(REQUIREMENT)
A single figure is the whole answer: the number of lines in the records that contain "destruct".

---------- SOURCE DATA

(* ===== verification/MpscCodec.v ===== *)
(** The MPSC ring's slot encoding: a sender publishes its sequence number as a
    round in a slot, and the receiver reads from slot and round whether the
    number it waits for is there. The encoding loses nothing, and the rounds a
    new ring starts with stand for no number. *)
From S2P Require Import Prelude Usize Atomic Errors Wait Notify Ring Queue Mpsc Seq MpscSeq.
Local Open Scope Z_scope.

Section codec.
Context `{tgt : Target} {T : Type} (sh : Shared) (Hok : shared_ok sh).
Implicit Types (st : seqst T) (i : tid).

Lemma mask_slot n : is_usize n → Z.land n (mask sh) = n mod cap sh.
Proof using Hok.
  intros Hn. rewrite <-(land_slot (sok_ring _ Hok)). by rewrite wrap_small.
Qed.

(** What the receiver reads off the round in a slot. *)
Lemma slot_published_eq i st r n x :
  r_shared r = sh → is_usize n → atoms st !! slot_round sh (slot_of (cap sh) n) = Some x →
  run i (slot_published r n) st = Done (x =? round_of sh n) st.
Proof using Hok.
  intros Hsh Hn Hx. unfold slot_published. rewrite Hsh, index_seq by done.
  by erewrite run_load by exact Hx.
Qed.

(** Slot and round determine the number. *)
Lemma published_exactly n seq :
  is_usize n → is_usize seq → Z.land n (mask sh) = Z.land seq (mask sh) →
  (round_of sh seq =? round_of sh n) = bool_decide (n = seq).
Proof using Hok.
  intros Hn Hs Hslot. rewrite !mask_slot in Hslot by done. case_bool_decide as Heq.
  - subst. apply Z.eqb_refl.
  - apply Z.eqb_neq. intros Hr. apply Heq. by apply (round_inj sh Hok).
Qed.

(** Only the very last number of a 64-bit counter could collide with the
    sentinel, in a ring of one slot. *)
Lemma round_sentinel seq :
  is_usize seq → round_of sh seq = -1 → seq = usize_max.
Proof using Hok.
  intros Hseq Hr. pose proof (cap_pos (sok_ring _ Hok)) as Hc.
  pose proof (div_cap_range sh Hok seq Hseq). pose proof usize_modulus_le.
  rewrite (round_of_div sh Hok) in Hr by apply Hseq.
  change (-1) with (as_i64 (2 ^ 64 - 1)) in Hr. apply as_i64_inj in Hr; [|done|lia].
  pose proof (Z.mul_div_le seq (cap sh) Hc). unfold is_usize, usize_max in *. nia.
Qed.

(** Of any [cap] numbers in a row one has the slot of [n]. *)
Lemma same_slot p c n :
  0 < c → ∃ m, p - c ≤ m < p ∧ m mod c = n mod c ∧ (p - c ≤ n < p → m = n).
Proof using Type.
  intros Hc. exists (p - c + (n - (p - c)) mod c).
  pose proof (Z.mod_pos_bound (n - (p - c)) c Hc). split_and!; [lia..| |].
  - rewrite Zplus_mod_idemp_r. f_equal. lia.
  - intros Hn. rewrite Z.mod_small by lia. lia.
Qed.

(** A slot holds the round of the last number pushed that has it: what the
    receiver is told of any number, in any state. *)
Lemma published_window i st c r n :
  rep sh st c → r_shared r = sh → 0 ≤ n < usize_max →
  run i (slot_published r n) st =
  Done (bool_decide (pushed c - cap sh ≤ n < pushed c)) st.
Proof using Hok.
  intros Hr Hsh Hn. pose proof (cap_pos (sok_ring _ Hok)) as Hc.
  assert (is_usize n) as Hu by (unfold is_usize, usize_max in *; lia).
  pose proof (rep_max _ _ _ _ Hr) as Hmax.
  destruct (same_slot (pushed c) (cap sh) n Hc) as (m & Hm & Hmod & Heq).
  assert (slot_of (cap sh) n = slot_of (cap sh) m) as Hslot by (unfold slot_of; by rewrite Hmod).
  rewrite (slot_published_eq i st r n (round_at sh m)); [|done..|].
  2: { rewrite Hslot. apply (rep_round _ _ _ _ Hr). lia. }
  f_equal. unfold round_at. destruct (Z.ltb_spec m 0) as [Hneg|Hpos].
  - rewrite bool_decide_eq_false_2 by (intros Hin; specialize (Heq Hin); lia).
    apply Z.eqb_neq. intros Hs%eq_sym%round_sentinel; [lia|done].
  - assert (is_usize m) as Hum by (unfold is_usize, usize_max in *; lia).
    rewrite published_exactly by (done || by rewrite !mask_slot).
    apply bool_decide_ext. split; [intros ->; lia|by intros ->%Heq].
Qed.
End codec.

(** C17. Round trip through slots and rounds. A channel of any accepted
    capacity starts with no number published: whatever number below
    [usize::MAX] - the one number no sender ever claims - the receiver asks for
    in the new channel, [slot_published] denies it. And whenever [try_send]
    succeeds, whatever was sent and received before, it publishes exactly the
    next number, [pushed c]: [slot_published] denied it before and recognizes it
    after, the one number that had its slot is recognized no more, and what is
    said of every other number stays the same - up to the end of the counter. *)
Theorem slot_round_roundtrip `{Target} {T} (i : tid) (capacity : Z) (strat : WaitStrategy) :
  0 < capacity ≤ usize_max → is_power_of_two capacity = true →
  ∃ tx rx (new : seqst T), run i (channel capacity strat) empty_state = Done (tx, rx) new ∧
    (∀ n, 0 ≤ n < usize_max → run i (slot_published rx n) new = Done false new) ∧
    ∀ (st : seqst T) (c : Chan T) (tx' : Sender) (v : T) fuel,
      rep (r_shared rx) st c → sender_ok (r_shared rx) tx' c →
      rx_gone c = false → is_full capacity c = false → (length (spurious st) < fuel)%nat →
      ∃ tx'' (st1 : seqst T), run i (try_send fuel tx' v) st = Done (tx'', Ok tt) st1 ∧
        ∀ n, 0 ≤ n < usize_max →
          run i (slot_published rx n) st =
            Done (bool_decide (pushed c - capacity ≤ n < pushed c)) st ∧
          run i (slot_published rx n) st1 =
            Done (bool_decide (pushed c - capacity < n ≤ pushed c)) st1.
Proof.
  intros Hcap Hpow.
  destruct (mpsc_channel_run i capacity strat (empty_state (T := T)) Hcap Hpow)
    as (sh & tx & rx & new & Hrun & Hc & _ & _ & _ & _ & _ & Hok & Hr & _ & Hsh & _).
  exists tx, rx, new. split; [done|]. rewrite Hsh. split.
  - intros n Hn. rewrite (published_window sh Hok i new new_chan) by done.
    rewrite bool_decide_eq_false_2; [done|]. unfold pushed. simpl. lia.
  - intros st c tx' v fuel Hst Htx Hgone Hfull Hfuel. rewrite <-Hc in *.
    destruct (mpsc_try_send_run sh Hok i st c tx' v fuel Hst Htx Hfuel)
      as (tx'' & (st1 & Hrun1 & Hst1 & _) & _).
    unfold spec_try_send in *. rewrite Hgone, Hfull in *. exists tx'', st1. split; [exact Hrun1|].
    intros n Hn. rewrite !(published_window sh Hok i _ _ _ _ Hst Hsh Hn).
    rewrite (published_window sh Hok i _ _ _ _ Hst1 Hsh Hn). split; [done|]. f_equal.
    apply bool_decide_ext. unfold pushed. simpl. rewrite length_app. simpl. lia.
Qed.

(** A new ring of four slots: the first send publishes number 0, and neither 1
    nor 4, which has the same slot. *)
Lemma slot_round_roundtrip_witness : ∃ (tx tx' : Sender) (rx : Receiver) (st st1 : seqst Z),
  run 0 (try_send 1 tx 9) st = Done (tx', Ok tt) st1 ∧
  run 0 (slot_published rx 0) st = Done false st ∧
  run 0 (slot_published rx 0) st1 = Done true st1 ∧
  run 0 (slot_published rx 1) st1 = Done false st1 ∧
  run 0 (slot_published rx 4) st1 = Done false st1.
Proof.
  destruct (mpsc_channel_run 0 4 Park (empty_state (T := Z)))
    as (sh & tx & rx & st & Hrun & _ & _ & _ & _ & _ & Hsp & _ & Hr & Htx & Hrx);
    [split; vm_compute; (reflexivity || discriminate)|reflexivity|].
  destruct (slot_round_roundtrip (T := Z) 0 4 Park) as (tx0 & rx0 & st0 & Hrun0 & Hnew & Hsend);
    [split; vm_compute; (reflexivity || discriminate)|reflexivity|].
  rewrite Hrun in Hrun0. injection Hrun0 as <- <- <-.
  destruct Hrx as [Hsh _]. rewrite Hsh in Hsend.
  destruct (Hsend st new_chan tx 9 1%nat Hr Htx) as (tx' & st1 & Hrun1 & Hread);
    [reflexivity..|rewrite Hsp; simpl; lia|].
  exists tx, tx', rx, st, st1. split; [exact Hrun1|].
  split; [apply Hread|split_and!; apply Hread]; vm_compute; (split; (reflexivity || discriminate)).
Defined.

--------------------

(OUTPUT OF THE TASK)
8